I've been evaluating and investigating tax-exempt hospitals for more than a decade. Most of them work hard to meet their obligations and care for low-income patients to the best of their abilities. But when the wheels fall off at certain hospitals, they fall off badly. Such hospitals seem to forget that tax exemption is a privilege, not a right. In addition to withholding financial assistance to low-income patients, they give top executives salaries on par with their for-profit counterparts. Early on in my oversight of tax-exempt hospitals, the congressional Government Accountability Office concluded that nonprofit hospitals and for-profit hospitals were virtually indistinguishable in their levels of uncompensated care.

All of these findings made clear tax-exempt hospitals should be more transparent about how they meet their obligations. At my and others' encouragement, the IRS put out a Schedule H form specifically for tax-exempt hospitals. In 2009, Congress enacted provisions I co-authored to impose standards for the tax exemption of charitable hospitals for the first time.

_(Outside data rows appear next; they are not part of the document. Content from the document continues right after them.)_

(** C5 as stated fails: with a model stored, a vector of 3 components is
    answered with status 500 and the scaler's [ValueError], which is the
    catch-all failure and not the invalid-input one. *)
Lemma predict_wrong_length_counterexample :
  predict Examples.fs_xor (Some [1; 2; 3])
    = Failure 500 (Str (ValueError (NFeaturesMismatch 3 4)))
  /\ error_kind_of (predict Examples.fs_xor (Some [1; 2; 3]))
     <> Some InvalidInputError.
Proof. split; [vm_compute; reflexivity | vm_compute; discriminate]. Qed.

Ltac in_feature_names :=
  unfold feature_names; apply list_elem_of_In; simpl; tauto.







(** * The scaler *)

Lemma lookup_nth_default (row : list Q) (j : nat) (v : Q) :
  row !! j = Some v -> nth j row 0 = v.
Proof.
  revert j. induction row as [|x row IH]; intros [|j] Hj; try done.
  - by injection Hj.
  - by apply IH.
Qed.

(** Column [j] of a matrix whose rows all have [d] entries. *)
Lemma transpose_lookup (d : nat) (X : matrix) (j : nat) :
  X <> [] -> rectangular d X -> (j < d)%nat ->
  np.transpose X !! j = Some (map (fun row => nth j row 0) X).
Proof.
  intros Hne Hrect Hj.
  induction X as [|r X IH]; [done|].
  apply Forall_cons in Hrect as [Hr Hrect].
  destruct (lookup_lt_is_Some_2 r j ltac:(lia)) as [v Hv].
  destruct X as [|r' X].
  - cbn [np.transpose map]. rewrite list_lookup_fmap, Hv.
    cbn. by rewrite (lookup_nth_default _ _ _ Hv).
  - specialize (IH ltac:(done) Hrect).
    change (np.transpose (r :: r' :: X))
      with (zip_with cons r (np.transpose (r' :: X))).
    rewrite lookup_zip_with, Hv, IH. cbn.
    by rewrite (lookup_nth_default _ _ _ Hv).
Qed.

Lemma transpose_length (d : nat) (X : matrix) :
  X <> [] -> rectangular d X -> length (np.transpose X) = d.
Proof.
  intros Hne Hrect.
  induction X as [|r X IH]; [done|].
  apply Forall_cons in Hrect as [Hr Hrect].
  destruct X as [|r' X].
  - cbn [np.transpose]. by rewrite length_map.
  - specialize (IH ltac:(done) Hrect).
    change (np.transpose (r :: r' :: X))
      with (zip_with cons r (np.transpose (r' :: X))).
    rewrite length_zip_with, IH, Hr. lia.
Qed.

Lemma sum_constant (c : Q) (l : list Q) :
  Forall (fun v => v == c) l ->
  sklearn.sum l == inject_Z (Z.of_nat (length l)) * c.
Proof.
  induction 1 as [|v l Hv _ IH].
  - cbn. ring.
  - cbn [sklearn.sum fold_right length]. fold (sklearn.sum l).
    rewrite IH, Hv, Nat2Z.inj_succ, <- Z.add_1_r, inject_Z_plus. ring.
Qed.

Lemma length_nonzero_Q {A} (l : list A) :
  l <> [] -> ~ inject_Z (Z.of_nat (length l)) == 0.
Proof.
  intros Hne Hq. destruct l; [done|].
  rewrite length_cons in Hq. unfold Qeq in Hq. cbn [inject_Z Qnum Qden] in Hq. lia.
Qed.

Lemma mean_constant (c : Q) (l : list Q) :
  l <> [] -> Forall (fun v => v == c) l -> sklearn.mean l == c.
Proof.
  intros Hne Hc. unfold sklearn.mean. rewrite (sum_constant c l Hc).
  field. by apply length_nonzero_Q.
Qed.

Lemma var_constant (c : Q) (l : list Q) :
  l <> [] -> Forall (fun v => v == c) l -> sklearn.var l == 0.
Proof.
  intros Hne Hc. unfold sklearn.var.
  apply mean_constant.
  - by destruct l.
  - apply Forall_fmap. eapply Forall_impl; [exact Hc|].
    intros v Hv. cbn. rewrite Hv, (mean_constant c l Hne Hc). ring.
Qed.

Section scaler_facts.
Context `{Sklearn}.
(** * Proyectate: the task-tree engine

    A shallow embedding of the recursive task-tree code of the
    application (the helpers at the top of [App.tsx] and the store
    callbacks of the [App] component; [moveTask] is the one of the
    variant of the file that has drop positions), with the properties
    of the specification stated and proved over it.

    Conventions of the embedding.
    - A JavaScript [string] is a [string] holding the bytes of its UTF-8
      encoding (what a string literal of this file holds); identifiers
      are strings.
    - A JavaScript [number] that holds an integer (progress, timestamps)
      is a [Z].
    - An array is a [list]; an object literal is a record value.
    - [generateId()] and [Date.now()] are inputs of the operations that
      call them. *)

From Stdlib Require Import ZArith Ascii String.
From stdpp Require Import base list strings.

Local Open Scope Z_scope.

(** ** Data model (the types file, as the code uses it) *)

(** [TaskStatus] is a string enum ([PENDING = 'PENDING'],
    [COMPLETED = 'COMPLETED']): both members are non-empty strings at
    run time, hence truthy (the code relies on it in
    [if (!currentStatus) return p]). *)
Inductive TaskStatus := PENDING | COMPLETED.

(** The attachment type [link] and the project field [imageUrl] are
    those of the variant of the application with drop positions, which
    fills them in; an optional field ([description?], [expanded?],
    [imageUrl?]) is an [option], [None] standing for [undefined]. *)
Inductive AttachmentType := image | document | audio | video | link.

Inductive ActivityType := comment | status_change | creation | attachment.

Record Attachment := mkAttachment {
  att_id : string;
  att_name : string;
  att_type : AttachmentType;
  att_url : string;
  att_createdAt : Z;
  att_createdBy : string
}.

Record ActivityLog := mkActivityLog {
  log_id : string;
  log_type : ActivityType;
  log_content : string;
  log_timestamp : Z;
  log_createdBy : string
}.

Local Unset Elimination Schemes.

Inductive Task := mkTask {
  t_id : string;
  t_title : string;
  t_description : option string;
  t_status : TaskStatus;
  t_subtasks : list Task;
  t_attachments : list Attachment;
  t_activity : list ActivityLog;
  t_tags : list string;
  t_expanded : option bool;
  t_createdBy : string
}.

Local Set Elimination Schemes.

Record Project := mkProject {
  p_id : string;
  p_title : string;
  p_subtitle : string;
  p_createdAt : Z;
  p_createdBy : string;
  p_tasks : list Task;
  p_imageUrl : option string
}.

Record AppState := mkAppState { projects : list Project }.

#[global] Instance TaskStatus_eq_dec : EqDecision TaskStatus.
Proof. solve_decision. Defined.

(** Induction over a task with the hypothesis for every subtask. *)
Section Task_induction.
Variable P : Task -> Prop.
Hypothesis step : forall t, Forall P (t_subtasks t) -> P t.

Fixpoint Task_ind (t : Task) : P t :=
  step t
    ((fix all (l : list Task) : Forall P l :=
        match l with
        | [] => @List.Forall_nil Task P
        | x :: l' => @List.Forall_cons Task P x l' (Task_ind x) (all l')
        end) (t_subtasks t)).
End Task_induction.

(** Object spread with one field overridden: [{ ...t, field: v }]. *)
Definition with_subtasks (t : Task) (l : list Task) : Task :=
  mkTask (t_id t) (t_title t) (t_description t) (t_status t) l
         (t_attachments t) (t_activity t) (t_tags t) (t_expanded t)
         (t_createdBy t).

Definition with_expanded (t : Task) (b : bool) : Task :=
  mkTask (t_id t) (t_title t) (t_description t) (t_status t) (t_subtasks t)
         (t_attachments t) (t_activity t) (t_tags t) (Some b) (t_createdBy t).

Definition with_status (t : Task) (s : TaskStatus) : Task :=
  mkTask (t_id t) (t_title t) (t_description t) s (t_subtasks t)
         (t_attachments t) (t_activity t) (t_tags t) (t_expanded t)
         (t_createdBy t).

Definition with_activity (t : Task) (a : list ActivityLog) : Task :=
  mkTask (t_id t) (t_title t) (t_description t) (t_status t) (t_subtasks t)
         (t_attachments t) a (t_tags t) (t_expanded t) (t_createdBy t).

Definition with_attachments (t : Task) (a : list Attachment) : Task :=
  mkTask (t_id t) (t_title t) (t_description t) (t_status t) (t_subtasks t)
         a (t_activity t) (t_tags t) (t_expanded t) (t_createdBy t).

Definition with_tasks (p : Project) (l : list Task) : Project :=
  mkProject (p_id p) (p_title p) (p_subtitle p) (p_createdAt p)
            (p_createdBy p) l (p_imageUrl p).

(** ** JavaScript helpers *)

(** [Math.round(total / n)] for an integer [total >= 0] and [n > 0]:
    the nearest integer, a tie going up.  The quotient of two such
    integers is a double whose distance to the exact quotient is far
    below [1 / (2 n)], so rounding the double and rounding the exact
    quotient agree; the exact quotient is what is modelled. *)
Definition Math_round_div (total n : Z) : Z := (2 * total + n) / (2 * n).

These include requiring a hospital complete a community needs assessment once every three years and adopt and publicize its financial assistance policy. The law prohibits billing those who qualify for financial assistance at the top rates. It bars a hospital from taking extraordinary collection actions if the hospital hasn’t made reasonable efforts to notify patients of its financial assistance policy.

A key requirement is an IRS review of the tax-exempt status of each hospital every three years. The IRS has fulfilled that requirement so far. The agency has completed 968 reviews of tax-exempt hospitals for compliance with their charitable obligations under the law. It made 363 referrals for field examinations for a deeper look and said this work will continue. One hospital reportedly decided to give up its tax exemption, finding it unnecessary.

The IRS is right to monitor compliance with the law and consider enforcement actions where appropriate. For the provisions to have the positive effects that Congress intended, hospitals need to know that consequences exist for failing to comply.

Mosaic Life Care, the Missouri health care system in the headlines for aggressive debt collection practices, ultimately forgave $16.9 million in patient debt. That's good news, but it came only after media investigation of its disturbing practices and a persistent inquiry from me as a U.S. senator. It shouldn't take a herculean oversight effort for tax-exempt hospitals to follow the spirit and letter of the law on charitable obligations. Hospitals should do the right thing when no one's looking. But in case they don't, the IRS is required to keep them on track.

Enforcing the law is a matter of fairness for the many taxpayers who pay what they owe and subsidize the good works of tax-exempt organizations for the public good.

Republican Sen. Chuck Grassley represents Iowa. He is chairman of the Judiciary Committee, and a senior member and former chairman of the Finance Committee, which has jurisdiction over tax-exempt policy.